HOT NOVEL UPDATES

Devil May Cry - Volume 1 - Chapter 3.4




Hint: To Play after pausing the player, use this button

Phase 3.4

The sanatorium had been built beyond the city limits to prevent the madness inside its walls from leaking over to the outside world. 

Figures. Tony stood in front of a huge wrought iron gate, behind which lay a suitable gothic building that looked more like a fortress than a hospital. The hulking building was dark and still, a dead husk of a structure. 
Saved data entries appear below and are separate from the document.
(** X2. Whenever the promise of [findAvailablePort] settles, the ports from
    [startPort] up to the one that settled it were asked for in order,
    each once, all but the last were occupied, and the last one either
    was bound, then closed, and is the port resolved with, or failed
    with the code the promise is rejected with, which is not
    EADDRINUSE. No other port was touched. *)
Theorem settled_only_by_probing (listen : Z -> listen_outcome)
    (fuel : nat) (p : Z) (r : settled) (acts : list action) :
  findAvailablePort listen fuel p = Some (r, acts) ->
  exists k : nat,
    (k < fuel)%nat
    /\ (forall i : nat, (i < k)%nat ->
          listen (p + Z.of_nat i) = ErrorEvent (js "EADDRINUSE"))
    /\ match r with
       | Resolved a =>
           listen (p + Z.of_nat k) = Listening a
           /\ acts = probes p (S k) ++ [Close (p + Z.of_nat k)]
       | Rejected code =>
           listen (p + Z.of_nat k) = ErrorEvent code
           /\ code <> js "EADDRINUSE"
           /\ acts = probes p (S k)
       end.
Proof.
  revert p r acts. induction fuel as [|fuel IH]; intros p r acts H.
  - discriminate.
  - cbn [findAvailablePort] in H.
    destruct (listen p) as [a|code] eqn:El.
    + inversion H; subst. exists O. rewrite Z.add_0_r.
      split; [lia|]. split; [intros i Hi; lia|]. split; [exact El|reflexivity].
    + destruct (decide (code = js "EADDRINUSE")) as [->|Hne].
      * destruct (findAvailablePort listen fuel (p + 1)) as [[r' acts']|] eqn:Ef;
          [|discriminate].
        inversion H; subst.
        destruct (IH _ _ _ Ef) as (k & Hk & Hused & Hr).
        exists (S k). split; [lia|]. split.
        -- intros [|i] Hi; [rewrite Z.add_0_r; exact El|].
           replace (p + Z.of_nat (S i)) with (p + 1 + Z.of_nat i) by lia.
           apply Hused. lia.
        -- replace (p + Z.of_nat (S k)) with (p + 1 + Z.of_nat k) by lia.
           destruct r as [a|c].
           ++ destruct Hr as [Hl ->]. split; [exact Hl|reflexivity].
           ++ destruct Hr as (Hl & Hc & ->). repeat split; assumption.
      * inversion H; subst. exists O. rewrite Z.add_0_r.
        split; [lia|]. split; [intros i Hi; lia|]. repeat split; assumption.
Qed.

Lemma settled_only_by_probing_witness :
  exists k : nat,
    (k < 7)%nat
    /\ (forall i : nat, (i < k)%nat ->
          two_taken (6277 + Z.of_nat i) = ErrorEvent (js "EADDRINUSE"))
    /\ two_taken (6277 + Z.of_nat k) = Listening 6279
    /\ [Listen 6277; Listen 6278; Listen 6279; Close 6279]
       = probes 6277 (S k) ++ [Close (6277 + Z.of_nat k)].
Proof.
  destruct (settled_only_by_probing two_taken 7 6277 (Resolved 6279)
              [Listen 6277; Listen 6278; Listen 6279; Close 6279] eq_refl)
    as (k & Hk & Hused & Hl & Hacts).
  exists k. exact (conj Hk (conj Hused (conj Hl Hacts))).
Defined.

End PortSound.

(** ** The keys of the spawned environment *)

Module EnvDomain.

Import Env EnvFacts.

(** X3. A caller of /stdio can add variables and override values, never
    take a variable away: the environment of the spawned process holds
    every key of [process.env], of the default environment and of the
    query, and no other. Without a query environment, or with an empty
    one, it is the default environment over [process.env]. *)
Theorem spawned_env_keeps_every_key
    (process_env : gmap jsString jsString)
    (defaults queryEnv env : gmap jsString json)
    (query_env : option jsString) :
  parse_if_truthy query_env = Some queryEnv ->
  stdio_env process_env defaults query_env = Some env ->
  dom env = dom queryEnv ∪ dom defaults ∪ dom process_env
  /\ (queryEnv = ∅ -> env = spread (of_strings process_env) defaults)
  /\ (query_env = None \/ query_env = Some [] -> queryEnv = ∅).
Proof.
  intros Hq He. unfold stdio_env in He. rewrite Hq in He.
  injection He as <-. split; [|split].
  - unfold spread, of_strings. rewrite !dom_union_L, dom_fmap_L.
    rewrite (assoc_L (∪)). reflexivity.
  - intros ->. unfold spread at 1. apply (left_id_L ∅ (∪)).
  - intros [->| ->]; simpl in Hq; congruence.
Qed.

Lemma spawned_env_keeps_every_key_witness :
  exists env,
    stdio_env sample_process_env (of_strings sample_default_env)
      (Some (jq "{'LANG':null,'EXTRA':1}")) = Some env
    /\ dom env
       = dom (<[js "LANG" := JNull]> (<[js "EXTRA" := JNumber 1 0]> ∅)
                : gmap jsString json)
         ∪ dom (of_strings sample_default_env) ∪ dom sample_process_env
    /\ env !! js "LANG" = Some JNull.
Proof.
  eexists. split; [vm_compute; reflexivity|]. split.
  - apply (spawned_env_keeps_every_key sample_process_env
             (of_strings sample_default_env)
             (<[js "LANG" := JNull]> (<[js "EXTRA" := JNumber 1 0]> ∅))
             _ (Some (jq "{'LANG':null,'EXTRA':1}"))).
    + vm_compute. reflexivity.
    + vm_compute. reflexivity.
  - vm_compute. reflexivity.
Defined.

End EnvDomain.

(** ** The registry over a sequence of requests *)

Module ServeFacts.

Import Headers Proxy ProxyFacts Serve.

Lemma paired_same_maps (st st' : state) :
  webAppTransports st' = webAppTransports st ->
  backingServerTransports st' = backingServerTransports st ->
  paired st -> paired st'.
Proof. intros Hw Hb Hp k. rewrite Hw, Hb. apply Hp. Qed.












(** *** A streamable-http session from handshake to close *)

(** X5. Once the handshake of a new streamable-http session has assigned it
    an id, POST /mcp and GET /mcp carrying that id are handed to the
    session's transport and leave the state alone; once the client
    transport has closed, the same requests are answered 404. *)
Theorem streamable_session_routing (w : world) (io io' : sdk)
    (req req' : request) (st st1 : state) (b : tref) (sid : jsString)
    (fuel : nat) :
  mcp_session_id req = Falsy ->
  createTransport w req st = (Ok b, st1) ->
  client_start io = None ->
  handle_request io = Initialized sid ->
  headers req' !! js "mcp-session-id" = Some (HString sid) ->
  sid <> [] ->
  handle_request io' = NotInitialized ->
  post_mcp w io' req' (snd (post_mcp w io req st))
  = (Ok Delegated, snd (post_mcp w io req st))
  /\ get_mcp io' req' (snd (post_mcp w io req st))
     = (Ok Delegated, snd (post_mcp w io req st))
  /\ exists st'',
       raise_onclose (S fuel) (S b) (snd (post_mcp w io req st)) = Some st''
       /\ post_mcp w io' req' st'' = (Ok (Status 404), st'')
       /\ get_mcp io' req' st'' = (Ok (Status 404), st'').
Proof.
  intros Hnew Hct Hstart Hinit Hhdr Hsid Hio'.
  assert (Hkey : mcp_session_id req' = Key sid).
  { unfold mcp_session_id. rewrite Hhdr. destruct sid; [contradiction|].
    reflexivity. }
  rewrite (post_mcp_established _ _ _ _ _ _ _ Hnew Hct Hstart Hinit).
  destruct (createTransport_ok _ _ _ _ _ Hct) as [-> _]. cbn [snd].
  match goal with |- context [get_mcp io' req' ?s] => set (st2 := s) end.
  assert (Hweb : webAppTransports st2 !! sid = Some (S (length (store st)))).
  { subst st2. cbn [webAppTransports]. apply lookup_insert_eq. }
  split; [|split].
  - unfold post_mcp. rewrite Hkey. unfold try_catch, bind, get_web.
    cbv beta.
    match goal with |- context [match ?x with Some _ => _ | None => _ end] =>
      replace x with (Some (S (length (store st)))) by (symmetry; exact Hweb)
    end.
    rewrite Hio'. reflexivity.
  - unfold get_mcp. rewrite Hhdr. unfold try_catch, bind, get_web.
    cbv beta.
    match goal with |- context [match ?x with Some _ => _ | None => _ end] =>
      replace x with (Some (S (length (store st)))) by (symmetry; exact Hweb)
    end.
    rewrite Hio'. reflexivity.
  - eexists. split.
    + apply (mcp_client_close st2 (store st)
               (with_onclose fresh_transport (Cleanup sid None))
               (with_onclose fresh_transport
                  (PumpClose Nop (S (length (store st)))))
               sid fuel); reflexivity.
    + split.
      * unfold post_mcp. rewrite Hkey. unfold try_catch, bind, get_web.
        cbv beta. cbn [unregister webAppTransports].
        rewrite lookup_delete_eq. reflexivity.
      * unfold get_mcp. rewrite Hhdr. unfold try_catch, bind, get_web.
        cbv beta. cbn [unregister webAppTransports].
        rewrite lookup_delete_eq. reflexivity.
Qed.

Lemma streamable_session_routing_witness :
  let st := snd (post_mcp world_ok sdk_s1 http_request initial) in
  post_mcp world_ok sdk_s2 request_s1 st = (Ok Delegated, st)
  /\ get_mcp sdk_s2 request_s1 st = (Ok Delegated, st)
  /\ exists st'',
       raise_onclose 1 1%nat st = Some st''
       /\ post_mcp world_ok sdk_s2 request_s1 st'' = (Ok (Status 404), st'')
       /\ get_mcp sdk_s2 request_s1 st'' = (Ok (Status 404), st'').
Proof.
  cbv zeta.
  apply (streamable_session_routing world_ok sdk_s1 sdk_s2 http_request
           request_s1 initial (with_store initial [fresh_transport])
           0%nat (js "s1") 0%nat); try reflexivity.
  vm_compute. discriminate.
Defined.

(** *** Failures while a session is being set up *)

Lemma createTransport_unknown_type (w : world) (req : request) (st : state) :
  query req !! js "transportType" <> Some (js "sse") ->
  query req !! js "transportType" <> Some (js "streamable-http") ->
  createTransport w req st
  = (Throw (OtherError (js "Invalid transport type specified")), st).
Proof.
  intros H1 H2. unfold createTransport.
  rewrite !decide_False by assumption. reflexivity.
Qed.

(** X6. A POST /mcp that opens a session and whose backing transport cannot
    be built leaves the state as it was and answers 401 for an SseError
    with code 401, 500 for any other error; a transport type that is
    missing or is neither sse nor streamable-http is answered 500,
    whatever the world, and the remote server is not contacted. *)
Theorem post_mcp_failure_status (w : world) (io : sdk) (req : request)
    (st : state) :
  mcp_session_id req = Falsy ->
  (forall e, createTransport w req st = (Throw e, st) ->
     post_mcp w io req st
     = (Ok (Status (if is_401 e then 401 else 500)), st))
  /\ (query req !! js "transportType" <> Some (js "sse") ->
      query req !! js "transportType" <> Some (js "streamable-http") ->
      forall w', post_mcp w' io req st = (Ok (Status 500), st)).
Proof.
  intros Hnew. split.
  - intros e He. apply post_mcp_rejected; assumption.
  - intros H1 H2 w'.
    apply (post_mcp_rejected w' io req
             (OtherError (js "Invalid transport type specified")) st Hnew).
    apply createTransport_unknown_type; assumption.
Qed.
Tony couldn't shake the feeling that something malevolent was going on. He hadn't seen any signs of life since leaving the city, and now the sanatorium was devoid of any bustle typical of such facilities. 

He sniffed the air and recognized the same stench he had smelled at the bank and his hundredth fight with Denvers before that. The unmistakable odor of decay and corruption. 

“I'll let myself in,” Tony quipped to no one in particular. 

He cleaved the heavy gate from its hinges with a single swing of his sword. The sound may as well have been a starter pistol. Shadows instantly kicked up through the soil and flew toward him, wailing their familiar refrain. 

“DAAANNNTEEE!” 

The creatures were neither corpses nor shadows. The demons had garnered enough strength to manifest as flesh and blood. They were sickening parodies of human forms. 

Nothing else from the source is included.